Friday 8 May 2009

We All Got Out Alive

This week saw 200 or more ordained people crawl snail-like unwillingly (if they had any sense) up the M1 to the Triennial Clergy Conference. Overall it wasn't quite as horrendous as the first one I attended, as a result of which the Diocesan Training Department came to the conclusion that I was mentally ill on the grounds that I wasn't very talkative; clearly not wanting to spend more time than necessary talking to Christian clergy is a sign of suicidal depression. Anyway. The speakers were excellent, including even the environmental scientist who helped us a good way along the road to the self-same suicidal depression with his take on climate change, and there was a wonderful atmosphere of hysteria. The conference had begun with a joke about prison camps and escape tunnels being filled in. On the first evening the Dean, following the theme, introduced the Bishop as the 'camp commandant'. 'Camp yourself, Mr Dean', replied our diocesan, a statement followed by a 'did-I-really-say-that-out-loud' look passing across his horrified face. That evening we'd been encouraged to renew our baptismal vows at an act of worship which was quite the gayest I'd been to since theological college. We all walked across a film of swirling water projected onto the floor while the bishops doused us with water using gigantic fir fronds which could only be wielded in a way that would have made Arnold Schwarzenegger look limp-wristed, let alone two middle-aged ecclesiastics in pullovers.
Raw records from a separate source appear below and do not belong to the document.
(** One turn of the second pass returns, and leaves the output as allocated. *)
Lemma merge_copy_input_returns c out io :
  counts_fit c -> allocated_as c out -> slots_inside c io ->
  exists out', merge_copy_input out io = Ok out' /\ allocated_as c out'.
Proof.
  destruct io as [input o].
  intros (Fv & Ftri & Fqud & Ftet & Fpyr & Fwdg & Fhex & Fgrd & Fgsc).
  cbn in Fv, Ftri, Fqud, Ftet, Fpyr, Fwdg, Fhex, Fgrd, Fgsc.
  intros (Lv & (a & Ha & Hname & La) & Ltri & Lqud & Ltet & Lpyr & Lwdg & Lhex & Lgrd & Lgsc
          & Otri & Oqud & Otet & Opyr & Owdg & Ohex).
  intros ((Vtri & Vqud & Vtet & Vpyr & Vwdg & Vhex & Vgrd) & Hcov
          & [Sv Sv'] & [Stri Stri'] & [Squd Squd'] & [Stet Stet'] & [Spyr Spyr']
          & [Swdg Swdg'] & [Shex Shex'] & [Sgrd Sgrd'] & [Sgsc Sgsc']).
  assert (0 <= size (UMesh.vertices input)) as Hnn by (unfold size; lia).
  unfold merge_copy_input.
  rewrite int_counter_returns by lia. simpl.
  unfold merge_out_values. rewrite Ha. simpl.
  destruct (merge_copy_vertices_returns input (vtxOffset o) (UMesh.vertices input) 0
              (UMesh.vertices out) (Attribute.values a))
    as (vs' & vals' & -> & Lvs & Lvals); try lia.
  { intros k Hk. apply perVertex_value_returns; [assumption|lia]. }
  simpl.
  destruct (copy_block_returns (B:=Triangle) (vec3i_ok (numVtx c)) (Triangle_shift (vtxOffset o))
              (triOffset o) (UMesh.triangles input) (UMesh.triangles out))
    as (tris & -> & Ltris & Otris); try lia; try assumption.
  { eapply Forall_impl; [exact Vtri|]. intros v Hv.
    eapply vec3i_shift_returns; eauto. }
  simpl.
  destruct (copy_block_returns (B:=Quad) (vec4i_ok (numVtx c)) (Quad_shift (vtxOffset o))
              (qudOffset o) (UMesh.quads input) (UMesh.quads out))
    as (quds & -> & Lquds & Oquds); try lia; try assumption.
  { eapply Forall_impl; [exact Vqud|]. intros v Hv.
    eapply vec4i_shift_returns; eauto. }
  simpl.
  destruct (copy_block_returns (B:=Tet) (vec4i_ok (numVtx c)) (Tet_shift (vtxOffset o))
              (tetOffset o) (UMesh.tets input) (UMesh.tets out))
    as (tts & -> & Ltts & Otts); try lia; try assumption.
  { eapply Forall_impl; [exact Vtet|]. intros v Hv.
    eapply vec4i_shift_returns; eauto. }
  simpl.
  destruct (copy_block_returns (Pyr_ok (numVtx c)) (Pyr_shift (vtxOffset o))
              (pyrOffset o) (UMesh.pyrs input) (UMesh.pyrs out))
    as (prs & -> & Lprs & Oprs); try lia; try assumption.
  { eapply Forall_impl; [exact Vpyr|]. intros v Hv.
    eapply Pyr_shift_returns; eauto. }
  simpl.
  destruct (copy_block_returns (Wedge_ok (numVtx c)) (Wedge_shift (vtxOffset o))
              (wdgOffset o) (UMesh.wedges input) (UMesh.wedges out))
    as (wdgs & -> & Lwdgs & Owdgs); try lia; try assumption.
  { eapply Forall_impl; [exact Vwdg|]. intros v Hv.
    eapply Wedge_shift_returns; eauto. }
  simpl.
  destruct (copy_block_returns (Hex_ok (numVtx c)) (Hex_shift (vtxOffset o))
              (hexOffset o) (UMesh.hexes input) (UMesh.hexes out))
    as (hxs & -> & Lhxs & Ohxs); try lia; try assumption.
  { eapply Forall_impl; [exact Vhex|]. intros v Hv.
    eapply Hex_shift_returns; eauto. }
  simpl.
  destruct (copy_block_returns (fun _ => True) (Grid_shift (gscOffset o))
              (grdOffset o) (UMesh.grids input) (UMesh.grids out))
    as (grds & -> & Lgrds & _); try lia; try apply Forall_True.
  { eapply Forall_impl; [exact Vgrd|]. intros g Hg.
    eapply (Grid_shift_returns _ (numGsc c)); eauto. }
  simpl.
  destruct (copy_block_returns (fun _ : float => True) Ok
              (gscOffset o) (UMesh.gridScalars input) (UMesh.gridScalars out))
    as (gscs & -> & Lgscs & _); try lia; try apply Forall_True.
  { apply Forall_forall. intros s _. eauto. }
  simpl. eexists. split; [reflexivity|].
  unfold allocated_as. cbn.
  repeat split; try congruence; try assumption.
  eexists. split; [reflexivity|]. cbn. split; [reflexivity|congruence].
Qed.

(** *** The first pass *)

Lemma counts_le_refl c : counts_le c c.
Proof. unfold counts_le. repeat split; lia. Qed.

Lemma counts_le_trans c d e : counts_le c d -> counts_le d e -> counts_le c e.
Proof. unfold counts_le. intros H1 H2. repeat split; lia. Qed.

Lemma counts_add_le c m : counts_le c (counts_add c m).
Proof. unfold counts_le, counts_add, size. cbn. repeat split; lia. Qed.

Lemma totals_le inputs : forall c, counts_le c (fold_left counts_add inputs c).
Proof.
  induction inputs as [|m inputs IH]; intros c; simpl.
  - apply counts_le_refl.
  - eapply counts_le_trans; [apply counts_add_le|apply IH].
Qed.

(** Totals that fit an [int] are what the first pass computes, with the
    totals of the inputs before it as the offsets of each input. *)
Lemma merge_offsets_from inputs :
  forall c offs,
    counts_nonneg c -> counts_fit (fold_left counts_add inputs c) ->
    foldM merge_count_input inputs (c, offs)
    = Ok (fold_left counts_add inputs c, offs ++ offsets_from c inputs).
Proof.
  induction inputs as [|m inputs IH]; intros c offs Hc Hfit; simpl.
  - now rewrite app_nil_r.
  - pose proof (counts_le_trans _ _ _ (counts_add_le c m)
                  (counts_le_trans _ _ _ (totals_le inputs (counts_add c m)) Hfit)) as Hcm.
    pose proof (counts_le_trans _ _ _ (totals_le inputs (counts_add c m)) Hfit) as Ham.
    destruct Hc as (N1 & N2 & N3 & N4 & N5 & N6 & N7 & N8 & N9).
    destruct Hcm as (C1 & C2 & C3 & C4 & C5 & C6 & C7 & C8 & C9).
    destruct Ham as (A1 & A2 & A3 & A4 & A5 & A6 & A7 & A8 & A9).
    cbn in N1, N2, N3, N4, N5, N6, N7, N8, N9, C1, C2, C3, C4, C5, C6, C7, C8, C9,
           A1, A2, A3, A4, A5, A6, A7, A8, A9.
    unfold INT_MAX in *.
    rewrite !to_size_t_small by (unfold size in *; lia).
    rewrite !to_int_small by (unfold INT_MAX, INT_MIN; lia).
    destruct (Z.gtb_spec (numVtx c + size (UMesh.vertices m)) 2147483647) as [Hgt|_];
      [lia|].
    simpl.
    transitivity (Ok (fold_left counts_add inputs (counts_add c m),
                      (offs ++ [offsets_of c]) ++ offsets_from (counts_add c m) inputs));
      [apply IH|now rewrite <- app_assoc].
    + unfold counts_nonneg, counts_le, counts_add, size. cbn. repeat split; lia.
    + exact Hfit.
Qed.

Lemma slots_inside_offsets T inputs :
  forall c,
    counts_nonneg c -> counts_le (fold_left counts_add inputs c) T ->
    Forall indices_valid inputs -> Forall scalars_cover inputs ->
    Forall (slots_inside T) (zip inputs (offsets_from c inputs)).
Proof.
  induction inputs as [|m inputs IH]; intros c Hc HT Hv Hs; simpl.
  - constructor.
  - inversion Hv; inversion Hs; subst.
    pose proof (counts_le_trans _ _ _ (totals_le inputs (counts_add c m)) HT) as Ham.
    constructor.
    + destruct Hc as (N1 & N2 & N3 & N4 & N5 & N6 & N7 & N8 & N9).
      destruct Ham as (A1 & A2 & A3 & A4 & A5 & A6 & A7 & A8 & A9).
      cbn in N1, N2, N3, N4, N5, N6, N7, N8, N9, A1, A2, A3, A4, A5, A6, A7, A8, A9.
      unfold slots_inside. cbn.
      split; [assumption|]. split; [assumption|]. repeat split; assumption.
    + apply IH; try assumption.
      destruct Hc as (N1 & N2 & N3 & N4 & N5 & N6 & N7 & N8 & N9).
      cbn in N1, N2, N3, N4, N5, N6, N7, N8, N9.
      unfold counts_nonneg, counts_le, counts_add, size. cbn. repeat split; lia.
Qed.

Lemma no_index_below_zero3 v : ~ vec3i_ok 0 v.
Proof. unfold vec3i_ok, index_ok. lia. Qed.

Lemma no_index_below_zero4 v : ~ vec4i_ok 0 v.
Proof. unfold vec4i_ok, index_ok. lia. Qed.

Lemma Forall_absurd {A} (P : A -> Prop) l : (forall a, ~ P a) -> Forall P l -> l = [].
Proof. intros HP H. destruct H as [|a l Ha _]; [reflexivity|]. now apply HP in Ha. Qed.

Lemma totals_need_vertices inputs :
  forall c,
    counts_nonneg c -> elements_need_vertices c -> Forall indices_valid inputs ->
    elements_need_vertices (fold_left counts_add inputs c).
Proof.
  induction inputs as [|m inputs IH]; intros c Hc He Hv; simpl; [exact He|].
  inversion Hv as [|? ? Hm Hv']; subst.
  destruct Hc as (N1 & N2 & N3 & N4 & N5 & N6 & N7 & N8 & N9).
  cbn in N1, N2, N3, N4, N5, N6, N7, N8, N9.
  apply IH; [| |exact Hv'].
  - unfold counts_nonneg, counts_le, counts_add, size. cbn. repeat split; lia.
  - unfold elements_need_vertices, counts_add. cbn. intros H0.
    assert (numVtx c = 0 /\ size (UMesh.vertices m) = 0) as [Hc0 Hm0]
        by (unfold size in *; lia).
    destruct (He Hc0) as (-> & -> & -> & -> & -> & ->).
    destruct Hm as (Vtri & Vqud & Vtet & Vpyr & Vwdg & Vhex & _).
    cbv zeta in Vtri, Vqud, Vtet, Vpyr, Vwdg, Vhex.
    rewrite Hm0 in Vtri, Vqud, Vtet, Vpyr, Vwdg, Vhex.
    rewrite (Forall_absurd _ _ no_index_below_zero3 Vtri).
    rewrite (Forall_absurd _ _ no_index_below_zero4 Vqud).
    rewrite (Forall_absurd _ _ no_index_below_zero4 Vtet).
    rewrite (Forall_absurd (Pyr_ok 0) (UMesh.pyrs m)); [|
      intros p [Hp _]; exact (no_index_below_zero4 _ Hp) | exact Vpyr].
    rewrite (Forall_absurd (Wedge_ok 0) (UMesh.wedges m)); [|
      intros p [Hp _]; exact (no_index_below_zero3 _ Hp) | exact Vwdg].
    rewrite (Forall_absurd (Hex_ok 0) (UMesh.hexes m)); [|
      intros p [Hp _]; exact (no_index_below_zero4 _ Hp) | exact Vhex].
    unfold size. simpl. repeat split; reflexivity.
Qed.

Lemma Forall_resize {A} (P : A -> Prop) n a : (0 < n -> P a) -> Forall P (resize n a).
Proof.
  intros H. unfold resize. destruct (Z.to_nat n) eqn:E; simpl; [constructor|].
  assert (P a) by (apply H; lia).
  constructor; [assumption|]. apply Forall_replicate; assumption.
Qed.

Lemma size_resize {A} n (a : A) : 0 <= n -> size (resize n a) = n.
Proof. intros H. unfold size, resize. rewrite length_replicate. lia. Qed.

(** The freshly allocated output is as the second pass keeps it. *)
Lemma merge_allocate_allocated c :
  counts_nonneg c -> elements_need_vertices c -> allocated_as c (merge_allocate c).
Proof.
  intros (N1 & N2 & N3 & N4 & N5 & N6 & N7 & N8 & N9) He.
  cbn in N1, N2, N3, N4, N5, N6, N7, N8, N9.
  unfold allocated_as, merge_allocate. cbn.
  rewrite !size_resize by assumption.
  assert (forall n, numVtx c = 0 -> n = 0 -> 0 < n -> False) as Hz by (intros; lia).
  destruct (Z.eq_dec (numVtx c) 0) as [E0|E0].
  - destruct (He E0) as (E1 & E2 & E3 & E4 & E5 & E6).
    rewrite E1, E2, E3, E4, E5, E6.
    repeat split; try reflexivity; try (unfold resize; simpl; constructor).
    eexists. split; [reflexivity|]. cbn. rewrite size_resize by lia. split; reflexivity.
  - assert (index_ok (numVtx c) 0) as H0 by (unfold index_ok; lia).
    repeat split; try reflexivity;
      try (apply Forall_resize; intros _;
           cbv [vec3i_ok vec4i_ok Pyr_ok Wedge_ok Hex_ok]; cbn; tauto).
    eexists. split; [reflexivity|]. cbn. rewrite size_resize by lia. split; reflexivity.
Qed.

(** *** finalize *)

Lemma vertex_returns m i :
  index_ok (size (UMesh.vertices m)) i -> size (UMesh.vertices m) <= INT_MAX ->
  exists v, UMesh.vertex m i = Ok v.
Proof.
  unfold index_ok. intros Hi Hn. unfold UMesh.vertex.
  rewrite to_size_t_small by (unfold INT_MAX in *; lia).
  destruct (at_in_range (UMesh.vertices m) i Hi) as (v & _ & Hv). eauto.
Qed.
I had to leave early to take a funeral (of a longstanding parishioner whose last act of service to the Church was to die at the right time to release me), so I missed the final Eucharist. Apparently during the course of this the (very Anglo-Catholic) Dean, standing next to the vicar of one of the big evangelical churches in the diocese, chose a rousing hymn as the moment to raise his hand aloft just as they might do in that very church. The evangelical vicar starts to giggle. The little phalanx of Catholics opposite, including Il Rettore, begin to giggle. Luckily the hymn ends before the entire event dissolves. The chapel, for some bizarre reason, sports a gigantic wickerwork parrot hanging from the roof (people tried to convince me it was an eagle). I hope to God the visitors from our twin diocese in France don't think the whole of the Anglican Church is like this.